Unsplash | Geronimo Gonzalez Giqueaux

"In the schools they are very good about telling them that this is a drill for if someone that is not supposed to be in the building is there," she told ABC. "They do not bring up guns whatsoever, but the older kids understand."

Stacey's Facebook post — shared more than 40,000 times — is a vent that came from a place of outrage over the world her daughter is growing up in.

Reddit | Mr_Mondrian

But she also wanted her post to "wake people up."

"Politicians — take a look," she wrote. "This is your child, your children, your grandchildren, your great grand children and future generations to come. They will live their lives and grow up in this world based on your decisions. They are barely 3 and they will hide in bathroom stalls standing on top of toilet seats. I do not know what will be harder for them? Trying to remain quiet for an extended amount of time or trying to keep their balance without letting a foot slip below the stall door?"

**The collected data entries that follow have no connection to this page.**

(* ===== verification/JournalSamples.v ===== *)
(** A small journal file on which the theorems about reading are applied: three
    entries in one entry array that is exactly full. *)
From S2P Require Import Prelude Lookup3 Uuid Memory JournalDef JournalFile ObjectLemmas JournalSeek.
From S2P Require Import BisectProofs ArraySearch JournalEntries.

(** A machine where every call succeeds. *)
Definition sample_env : Env :=
  mkEnv 4096 None (fun _ _ => 0) 0 (fun _ _ _ => 0) (fun n => n)
    (fun _ => None) (fun _ => None) (1000, 7) 0.

Lemma sample_mmap : mmap_ok sample_env.
Proof. done. Qed.

Definition sample_metrics : JournalMetrics := mkMetrics 0 0 0 0 0.

Definition stores (l : list (Z * Z)) (m : mem) : mem :=
  fold_left (fun m av => store64 m av.1 av.2) l m.

(** An entry object: type 3 (in the first byte), size 64, sequence number,
    realtime and monotonic time. *)
Definition sample_entry (p n : Z) : list (Z * Z) :=
  [(p, 3); (p + 8, 64); (p + 16, n); (p + 24, 10 * n); (p + 32, n)].

Definition sample_mem : mem :=
  stores ([(off_entry_array_offset, 240); (off_n_entries, 3);
           (240, 6); (248, 48); (256, 0); (264, 288); (272, 352); (280, 416)]
          ++ sample_entry 288 1 ++ sample_entry 352 2 ++ sample_entry 416 3) ∅.

Definition sample_file : JournalFile :=
  mkJF sample_mem 480 480 3 true false false false false sample_metrics [] 0 0 0.

Definition sample_arrs : list (Z * Z) := [(240, 3)].

(** Check an object of the sample file. *)
Ltac sample_object :=
  split; [lia|vm_compute; reflexivity..|vm_compute; done|vm_compute; split; done|vm_compute; done|vm_compute; done].

Lemma sample_items : items sample_file sample_arrs = [288; 352; 416].
Proof. vm_compute. reflexivity. Qed.

Lemma sample_nth i p :
  nthz [288; 352; 416] i = Some p -> p = 288 \/ p = 352 \/ p = 416.
Proof.
  unfold nthz. destruct (Z.to_nat i) as [|[|[|k]]]; simpl; intros [= <-]; auto.
Qed.

Lemma sample_is_entry p : p = 288 \/ p = 352 \/ p = 416 -> is_object sample_file OBJECT_ENTRY p 64.
Proof. intros [->|[->| ->]]; sample_object. Qed.

Lemma sample_entry_list : entry_list sample_file sample_arrs.
Proof.
  split.
  - vm_compute hdr. split; [done|split; [|done]]. split; [|done]. sample_object.
  - vm_compute. split; done.
  - vm_compute. done.
  - intros i p Hp. exists 64. apply sample_is_entry, (sample_nth i). exact Hp.
  - intros c. done.
Qed.

Lemma sample_sorted key :
  key 288 <= key 352 <= key 416 -> entries_sorted sample_file sample_arrs key.
Proof.
  intros Hk i j p q Hi Hj. rewrite sample_items. change (hdr off_n_entries sample_file) with 3 in Hj.
  assert (i = 0 \/ i = 1 \/ i = 2) as [->|[->| ->]] by lia;
  (assert (j = 0 \/ j = 1 \/ j = 2) as [->|[->| ->]] by lia); intros [= <-] [= <-]; lia.
Qed.

Lemma sample_increasing : offsets_increasing sample_file sample_arrs.
Proof.
  intros i j p q Hi Hj. rewrite sample_items. change (hdr off_n_entries sample_file) with 3 in Hj.
  assert (i = 0 \/ i = 1) as [->| ->] by lia;
  (assert (j = 1 \/ j = 2) as [->| ->] by lia); intros [= <-] [= <-]; lia.
Qed.

(** Seeking sequence number 2 downwards gives the second entry. *)
Lemma seqnum_witness :
  exists c, journal_file_move_to_entry_by_seqnum sample_env 62 2 DIRECTION_DOWN sample_file
            = (Ok (Some (352, 1)), set_cache sample_file c).
Proof.
  destruct (journal_file_move_to_entry_by_seqnum_correct sample_env 62 sample_file sample_arrs
    sample_mmap ltac:(lia) ltac:(simpl; lia) sample_entry_list DIRECTION_DOWN 2
    (sample_sorted (fun p => load64 (jf_mem sample_file) (p + entry_seqnum)) ltac:(vm_compute; split; done)))
    as (c & r & H & _ & Hr & _).
  exists c. rewrite H, Hr; reflexivity.
Defined.

Lemma realtime_witness :
  exists c, journal_file_move_to_entry_by_realtime sample_env 62 25 DIRECTION_UP sample_file
            = (Ok (Some (352, 1)), set_cache sample_file c).
Proof.
  destruct (journal_file_move_to_entry_by_realtime_correct sample_env 62 sample_file sample_arrs
    sample_mmap ltac:(lia) ltac:(simpl; lia) sample_entry_list DIRECTION_UP 25
    (sample_sorted (fun p => load64 (jf_mem sample_file) (p + entry_realtime)) ltac:(vm_compute; split; done)))
    as (c & H & _).
  exists c. rewrite H. f_equal.
Defined.

(** The second entry's successor is the third. *)
Lemma next_entry_witness :
  exists c, journal_file_next_entry sample_env 62 (Some 352) 352 DIRECTION_DOWN sample_file
            = (Ok (Some 416), set_cache sample_file c).
Proof.
  destruct (journal_file_next_entry_correct sample_env 62 sample_mmap ltac:(lia) sample_file sample_arrs
    (Some 352) 352 1 DIRECTION_DOWN ltac:(simpl; lia) sample_entry_list sample_increasing
    ltac:(vm_compute; done) ltac:(split; [done|split; [lia|vm_compute; reflexivity]])) as (c & H & _).
  exists c. rewrite H. f_equal.
Defined.

Lemma plus_one_witness :
  exists c, generic_array_bisect_plus_one sample_env 62 test_object_offset DIRECTION_DOWN 360 288 240 4 sample_file
            = (Ok (Some (416, 3)), set_cache sample_file c).
Proof.
  destruct sample_entry_list as [Hc _ Hz _ Hca].
  destruct (generic_array_bisect_plus_one_correct sample_env 62 test_object_offset DIRECTION_DOWN id 360
    sample_file 288 240 sample_arrs 4 sample_mmap) as (c & r & H & _ & _ & Hr & _).
  - lia.
  - simpl. lia.
  - exact Hc.
  - simpl. lia.
  - exact Hz.
  - apply sample_sorted. unfold id. lia.
  - intros _. split; [exists 64; apply sample_is_entry; by left|reflexivity].
  - intros i p _ Hp. rewrite sample_items in Hp. apply sample_nth in Hp.
    split; [|unfold id; lia]. split; [exists 64; by apply sample_is_entry|].
    destruct Hp as [->|[-> | ->]]; reflexivity.
  - exact Hca.
  - exists c. rewrite H, Hr; reflexivity.
Defined.

(** Seeking upwards to a sequence number past the last entry misses it when the
    entry arrays are full: with three entries in an array of three, the last entry at
    or before sequence number 9 is the third one, and the code finds none. *)
Theorem seek_up_past_full_arrays_misses :
  (journal_file_move_to_entry_by_seqnum sample_env 62 9 DIRECTION_UP sample_file).1 = Ok None
  /\ linear_search DIRECTION_UP (fun p => load64 (jf_mem sample_file) (p + entry_seqnum)) 9
       (entries sample_file sample_arrs) = Some (416, 2).
Proof. vm_compute. split; reflexivity. Qed.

Her post became a passionate plea for some kind of gun control measures.

Twitter | @Alina_IV

"No one thinks gun control will be 100% crime control," she wrote. "But maybe, just maybe, it helps 1% or 2% or 50%? Who knows unless we try? Why on earth are there not universal background checks? Where is a universal registration database? Why are high capacity magazines ever permitted to be sold to anyone other than direct to the military? Is that really necessary to protect yourself or hunt for that matter?"

She also called for some attention to be paid to mental health.

Twitter | @alright_doooods

"Let’s talk mental health. Where is the $500 million that the Obama administration put into the budget for approval…did it go through? Is it being implemented or just sitting there? Where is the access to care for those struggling with mental illness? Politicians, I ask you...how can I help?"

Although she doesn't claim to have any answers, she's consistent about one thing: Wanting to help.

Twitter | @macgregor_assoc

"Entrepreneurs, innovators, are you there? Can I help? Can I help you make a difference? I want to offer support. I cannot give you techie advice, expertise in healthcare, or financial backing, BUT maybe I can point you in the right direction? Maybe I know someone who knows someone who can help?

"I am not pretending to have all the answers or even a shred of them, but unless you want your children standing on top of a toilet, we need to do something!"